On the surface, it’s been a good year for Asian structured equity. Volumes have certainly been positive. So far this year, issuers from Asia ex-Japan ex-onshore China have collectively raised $14bn via 129 deals, according to Dealogic, about the same as last year. But what has been lacking is much attempt to innovate, with just a handful of deals breaking away from the norm.

When Chinese internet security provider Qihoo 360 Technology raised $1.035bn in August, it was with a dual tranche structured CB that pushed the boundaries on maturities. The company opted for six put three and seven put five tenors — a step away from the Asian norm of five put three maturities.

TAL Education, in May, used a call spread overlay on its $200m issuance — also a novel feature for Asian CBs that effectively allows issuers to increase their conversion premiums. Meanwhile, Trina Solar executed its $247m fundraising via a simultaneous placement and a CB.

While these are a few examples, they reflect the potential of Asia’s equity-linked market. Sure, sticking to tried and tested approaches ensures strong delivery. But for the market to really develop, bankers need to capitalise on their structuring ability to bring new and rare issuers into convertible bonds. And that will often mean pushing innovative structures.

The advantages are manifold. Equity-linked bankers are always clamouring for more deals and with interest rates expected to rise in the middle of next year, more issuers are likely to be seeking alternatives to straight debt. With some novel thinking, more issuers could meet their fundraising targets through CBs while also allowing investors to get their hands on a greater variety of credit exposure. And of course, bankers get to watch their P&L rise.

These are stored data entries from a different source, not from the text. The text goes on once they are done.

(* ===== verification/SfsDir.v ===== *)
(** * SFS: directories as finite maps

    A directory file is a sequence of 64-byte slots; the slots in use give a
    finite map from names to inode numbers.  [sfs_dir_findname] looks a name up
    in that map, [sfs_dir_link] inserts and [sfs_dir_unlink] deletes. *)

From S2P Require Import Prelude KArray KBitmap UserMem Uio BlockDev Lhd.
From S2P Require Import SfsFormat Sfs SfsBlocks SfsFile SfsExample SfsIo.

Module SfsDir.
Import UserMem Uio Lhd SfsFormat Sfs SfsBlocks SfsFile SfsExample SfsIo.

(** ** The map a list of slots stands for *)

Definition live (es : list sfs_dir) : list sfs_dir := filter (fun e => sfd_ino e ≠ SFS_NOINO) es.

Definition dir_names (es : list sfs_dir) : list (list Z) := entry_name <$> live es.

Definition dir_map (es : list sfs_dir) : gmap (list Z) Z :=
  list_to_map ((fun e => (entry_name e, sfd_ino e)) <$> live es).

Definition free_entry : sfs_dir := mkDir SFS_NOINO (zeros SFS_NAMELEN).

Lemma dir_pairs_fst es :
  ((fun e => (entry_name e, sfd_ino e)) <$> live es).*1 = dir_names es.
Proof. unfold dir_names. by rewrite <- list_fmap_compose. Qed.

Lemma live_app es es' : live (es ++ es') = live es ++ live es'.
Proof. apply filter_app. Qed.

Lemma live_free : live [free_entry] = [].
Proof. reflexivity. Qed.
Lemma tstep_trans s s1 s2 p sv sv1 sv2 F1 F2 :
  tstep s s1 p sv sv1 F1 -> tstep s1 s2 p sv1 sv2 F2 -> tstep s s2 p sv sv2 (F1 ++ F2).
Proof.
  intros [Hh1 Hd1 _ Hu1] [Hh2 Hd2 Hg2 Hu2].
  split; [by eapply hdr_trans|congruence|done|]. intros c Hc. rewrite Hu2, Hu1, <- andb_assoc by done.
  f_equal. repeat case_bool_decide; rewrite ?elem_of_app in *; naive_solver.
Qed.

Lemma tstep_sect s s' p sv sv' F b : tstep s s' p sv sv' F -> sect s' b = sect s b.
Proof. intros []. unfold sect. congruence. Qed.

Lemma tstep_nb s s' p sv sv' F : tstep s s' p sv sv' F -> nb s' = nb s.
Proof. intros []. by eapply hdr_nb. Qed.

(** One block freed and then perhaps the vnode updated. *)
Lemma freed_tstep s s1 p sv sv' b :
  k_heap s !! p = Some sv -> freed s s1 b ->
  sv_v sv' = sv_v sv -> sv_ino sv' = sv_ino sv -> sfi_type (sv_i sv') = sfi_type (sv_i sv) ->
  sfi_linkcount (sv_i sv') = sfi_linkcount (sv_i sv) ->
  sv_dirty sv' = true \/ (sv_i sv' = sv_i sv /\ sv_dirty sv' = sv_dirty sv) ->
  tstep s (set_heap s1 (<[p := sv']> (k_heap s1))) p sv sv' [b].
Proof.
  intros Hp (fm & -> & Hg & Hu & Hnb) Hv Hino Ht Hl Hd. split; [split; auto|done|by apply good_set_heap|].
  intros c Hc. etransitivity; [apply Hu; done|]. f_equal.
  repeat case_bool_decide; cbn; set_solver.
Qed.

(** The blocks a pass over [l] from index [a] on frees. *)
Definition cut (l : list Z) (a : nat) (drops : nat -> bool) : list Z :=
  imap (fun j b => if bool_decide (a <= j)%nat && drops j then 0 else b) l.

Lemma cut_lookup l a drops j :
  cut l a drops !! j = (fun b => if bool_decide (a <= j)%nat && drops j then 0 else b) <$> l !! j.
Proof. unfold cut. by rewrite list_lookup_imap. Qed.

Lemma length_cut l a drops : length (cut l a drops) = length l.
Proof. apply length_imap. Qed.

(** The entries from [a] on are distinct blocks in use. *)
Definition tail_ok s (l : list Z) (a : nat) : Prop :=
  (forall j b, (a <= j)%nat -> l !! j = Some b -> b ≠ 0 -> 0 < b < nb s /\ used s b = true) /\
  (forall j k b, (a <= j)%nat -> (a <= k)%nat -> l !! j = Some b -> l !! k = Some b -> b ≠ 0 -> j = k).

Definition freed_of (l : list Z) (a : nat) (drops : nat -> bool) (b : Z) : Prop :=
  exists j, (a <= j)%nat /\ drops j = true /\ l !! j = Some b /\ b ≠ 0.

(** A step of either loop at index [a]: what is left is still in use. *)
Lemma tail_ok_step s s1 p sv sv1 l a F :
  tail_ok s l a -> tstep s s1 p sv sv1 F ->
  (forall j b, (S a <= j)%nat -> l !! j = Some b -> b ≠ 0 -> b ∉ F) ->
  tail_ok s1 l (S a).
Proof.
  intros [Hu Hi] Ht HF. split.
  - intros j b Hj Hb Hb0. destruct (Hu j b) as [Hr Hub]; [lia|done|done|].
    rewrite (tstep_nb _ _ _ _ _ _ Ht), (ts_used _ _ _ _ _ _ Ht), Hub by lia. split; [done|].
    by rewrite bool_decide_eq_true_2 by eauto.
  - intros j k b Hj Hk. apply Hi; lia.
Qed.

Lemma cut_zero l a drops :
  cut (<[a := 0]> l) (S a) drops = cut (<[a := 0]> l) a drops.
Proof.
  apply list_eq. intros j. rewrite !cut_lookup. destruct (decide (j = a)) as [->|].
  - destruct (decide (a < length l)%nat).
    + rewrite list_lookup_insert_eq by done. cbn. by repeat case_match.
    + by rewrite lookup_ge_None_2 by (rewrite length_insert; lia).
  - replace (bool_decide (S a <= j)%nat) with (bool_decide (a <= j)%nat); [done|].
    apply bool_decide_ext. lia.
Qed.

Lemma cut_insert_zero l a drops : drops a = true -> cut (<[a := 0]> l) a drops = cut l a drops.
Proof.
  intros Hd. apply list_eq. intros j. rewrite !cut_lookup. destruct (decide (j = a)) as [->|].
  - destruct (decide (a < length l)%nat).
    + rewrite list_lookup_insert_eq by done. rewrite bool_decide_eq_true_2, Hd by lia.
      destruct (lookup_lt_is_Some_2 l a) as [b ->]; [done|]. done.
    + rewrite !lookup_ge_None_2 by (rewrite ?length_insert; lia). done.
  - by rewrite list_lookup_insert_ne.
Qed.

Lemma cut_keep l a drops b :
  l !! a = Some b -> drops a = false \/ b = 0 -> cut l (S a) drops = cut l a drops.
Proof.
  intros Hb Hd. apply list_eq. intros j. rewrite !cut_lookup. destruct (decide (j = a)) as [->|].
  - rewrite Hb. cbn. rewrite (bool_decide_eq_false_2 (S a <= a)%nat) by lia.
    rewrite (bool_decide_eq_true_2 (a <= a)%nat) by lia. destruct Hd as [-> | ->]; [done|].
    by destruct (drops a).
  - replace (bool_decide (S a <= j)%nat) with (bool_decide (a <= j)%nat); [done|].
    apply bool_decide_ext. lia.
Qed.

Lemma freed_of_insert l a drops b :
  freed_of (<[a := 0]> l) (S a) drops b <-> freed_of l (S a) drops b.
Proof.
  unfold freed_of. split; intros (j & Hj & Hd & Hb & Hb0); exists j; split_and!; try done.
  - by rewrite list_lookup_insert_ne in Hb by lia.
  - by rewrite list_lookup_insert_ne by lia.
Qed.

Lemma cut_end l a drops : (length l <= a)%nat -> cut l a drops = l.
Proof.
  intros Ha. apply list_eq. intros j. rewrite cut_lookup. destruct (l !! j) as [b|] eqn:Hj; [|done].
  apply lookup_lt_Some in Hj. cbn. by rewrite bool_decide_eq_false_2 by lia.
Qed.

Lemma set_direct_id i : set_direct i (sfi_direct i) = i.
Proof. by destruct i. Qed.

(** Combining the block freed at index [a] with the rest. *)
Lemma freed_of_cons l a drops F b0 :
  l !! a = Some b0 -> drops a = true -> b0 ≠ 0 -> (forall b, b ∈ F <-> freed_of (<[a := 0]> l) (S a) drops b) ->
  forall b, b ∈ b0 :: F <-> freed_of l a drops b.
Proof.
  intros Hb0 Hd Hne HF b. rewrite elem_of_cons, HF, freed_of_insert. unfold freed_of. split.
  - intros [->|(j & ? & ? & ? & ?)]; [exists a; done|exists j; split_and!; (done || lia)].
  - intros (j & Hj & Hdj & Hb & Hbn). destruct (decide (j = a)) as [->|]; [left; congruence|].
    right. exists j. split_and!; (done || lia).
Qed.

Lemma freed_of_skip l a drops b0 b :
  l !! a = Some b0 -> drops a = false \/ b0 = 0 -> freed_of l (S a) drops b <-> freed_of l a drops b.
Proof.
  intros Hb0 Hd. unfold freed_of. split; intros (j & Hj & Hdj & Hb & Hbn).
  - exists j. split_and!; (done || lia).
  - destruct (decide (j = a)) as [->|]; [|exists j; split_and!; (done || lia)].
    exfalso. destruct Hd; congruence.
Qed.

Lemma tail_ok_insert s l a : tail_ok s l (S a) -> tail_ok s (<[a := 0]> l) (S a).
Proof.
  intros [Hu Hi]. split.
  - intros j b Hj. rewrite list_lookup_insert_ne by lia. by apply Hu.
  - intros j k b Hj Hk. rewrite !list_lookup_insert_ne by lia. by apply Hi.
Qed.

Lemma tail_ok_S s l a : tail_ok s l a -> tail_ok s l (S a).
Proof.
  intros [Hu Hi]. split; [intros j b Hj; apply Hu; lia|intros j k b Hj Hk; apply Hi; lia].
Qed.

Lemma tail_distinct (l : list Z) (a : nat) (b0 : Z) :
  (forall j k b, (a <= j)%nat -> (a <= k)%nat -> l !! j = Some b -> l !! k = Some b -> b ≠ 0 -> j = k) ->
  l !! a = Some b0 ->
  forall j b, (S a <= j)%nat -> l !! j = Some b -> b ≠ 0 -> b ∉ [b0].
Proof.
  intros Hi Hb0 j b Hj Hb Hb1 ->%list_elem_of_singleton.
  assert (j = a) by (by eapply Hi; [lia|lia|..]). lia.
Qed.

Lemma skip_cases (d : bool) (b : Z) : d && bool_decide (b ≠ 0) = false -> d = false \/ b = 0.
Proof. destruct d; [|by left]. cbn. intros Hb%bool_decide_eq_false_1. right. lia. Qed.

Lemma set_heap_id s p sv : k_heap s !! p = Some sv -> set_heap s (<[p := sv]> (k_heap s)) = s.
Proof. intros Hp. rewrite insert_id by done. by destruct s. Qed.

Definition drops_direct (blocklen : Z) (j : nat) : bool := bool_decide (blocklen <= Z.of_nat j).
Definition drops_indirect (blocklen : Z) (j : nat) : bool := bool_decide (blocklen < 15 + Z.of_nat j).

Lemma wp_truncate_direct n a s p sv blocklen (Q : unit -> sfs_fs D -> Prop) E :
  let l := sfi_direct (sv_i sv) in
  good s -> k_heap s !! p = Some sv -> length l = 15%nat -> (a + n = 15)%nat -> tail_ok s l a ->
  (forall s' sv' F, tstep s s' p sv sv' F ->
     sv_i sv' = set_direct (sv_i sv) (cut l a (drops_direct blocklen)) ->
     (forall b, b ∈ F <-> freed_of l a (drops_direct blocklen) b) -> Q tt s') ->
  wp (truncate_direct n (Z.of_nat a) p blocklen) Q E s.
Proof.
  revert a s sv. induction n as [|n IH]; intros a s sv l Hg Hp Hl Ha Ht HQ; cbn [truncate_direct].
  - wp_steps. apply (HQ s sv []); [by apply tstep_refl| |].
    + by rewrite cut_end, set_direct_id by lia.
    + intros b. split; [by intros ?%not_elem_of_nil|]. intros (j & Hj & _ & Hb & _).
      apply lookup_lt_Some in Hb. lia.
  - wp_step. eapply wp_deref; [done|]. fold l.
    destruct (lookup_lt_is_Some_2 l a) as [b0 Hb0]; [lia|].
    wp_step. eapply wp_lift; [apply getZ_ok; [lia|by rewrite Nat2Z.id]|].
    replace (bool_decide (Z.of_nat a >= blocklen)) with (drops_direct blocklen a)
      by (apply bool_decide_ext; lia).
    replace (Z.of_nat a + 1) with (Z.of_nat (S a)) by lia.
    destruct (drops_direct blocklen a && bool_decide (b0 ≠ 0)) eqn:Hd; wp_steps.
    + apply andb_true_iff in Hd as [Hd Hz%bool_decide_eq_true_1]. destruct Ht as [Hu Hi].
      destruct (Hu a b0) as [Hr Hub]; [lia|done|done|].
      apply wp_bfree; [done|done|done|]. intros s1 Hfr. wp_step.
      eapply wp_lift; [apply setZ_ok; lia|]. rewrite Nat2Z.id. wp_steps.
      set (sv1 := set_dirty _ _). set (s2 := set_heap _ _).
      assert (tstep s s2 p sv sv1 [b0]) as Hts by (apply freed_tstep; auto).
      apply (IH (S a) s2 sv1); [apply Hts|apply lookup_insert_eq|by cbn; rewrite length_insert|lia| |];
        cbn [sv_i sv1 set_dirty set_i set_direct sfi_direct].
      * apply tail_ok_insert, (tail_ok_step s s2 p sv sv1 l a [b0]); [done|done|].
        by eapply tail_distinct.
      * intros s' sv' F Hts2 Hi' HF.
        apply (HQ s' sv' (b0 :: F)); [by apply (tstep_trans s s2 s' p sv sv1 sv' [b0] F)| |].
        -- rewrite Hi', cut_zero, cut_insert_zero by done. done.
        -- by apply freed_of_cons.
    + apply skip_cases in Hd. apply (IH (S a) s sv); [done|done|done|lia|by apply tail_ok_S|].
      intros s' sv' F Hts Hi' HF. fold l in Hi', HF. apply (HQ s' sv' F); [done| |].
      * rewrite Hi'. f_equal. by apply (cut_keep l a _ b0).
      * intros b. rewrite HF. by apply (freed_of_skip l a _ b0).
Qed.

Take for example Hong Kong-listed China Yongda Automobiles Services, which raised Rmb1bn ($161m) in June via a CB that had an SBLC provided by DBS. Soon after that, in July, Taiwanese solar cell maker Neo Solar Power Corppriced a NT$3.6bn ($120m) CB backed by an SBLC from ING.

Both deals got a warm reception from investors. And because issuers from the automobile and solar sectors were pretty infrequent, the trades gave investors a chance to diversify. But that wasn’t all. The use of the SBLCs helped providing security to investors concerned by the issuers’ industry of operations.

That was also the case with Taiwan-listed CPDC, which netted $132m from a zero coupon CB last week that had SBLCs from two local Taiwanese banks — CTBC Bank (A2/A-/A) and Taiwan Cooperative Bank (A-). CPDC was loss-making and the only way it could tap investors was with some strong backing from better rated names.

Using SBLCs to bring challenging credits to the market is one way equity-linked bankers can mitigate risks for investors by spicing up the deal. But even with IG names, bankers should use their thinking caps more.

For a start, issuers and banks need to rethink their cosy acceptance of five non call three structures, especially as there is evidence that investors will welcome longer maturities. Dual tranchers might also be widely accepted, as Qihoo’s deal showed, and it should be something banks try to replicate more.

If the issuer’s main objective is to raise funds, then banks should not hesitate to use asset swap on deals that would otherwise struggle. Asset swap has played a big role this year in taking deals past the finish line, and can come in handy when wooing potential issuers to the equity-linked market.

So as the year draws to a close and the focus turns towards 2015, equity-linked bankers could do worse than put innovation on their list of New Year resolutions.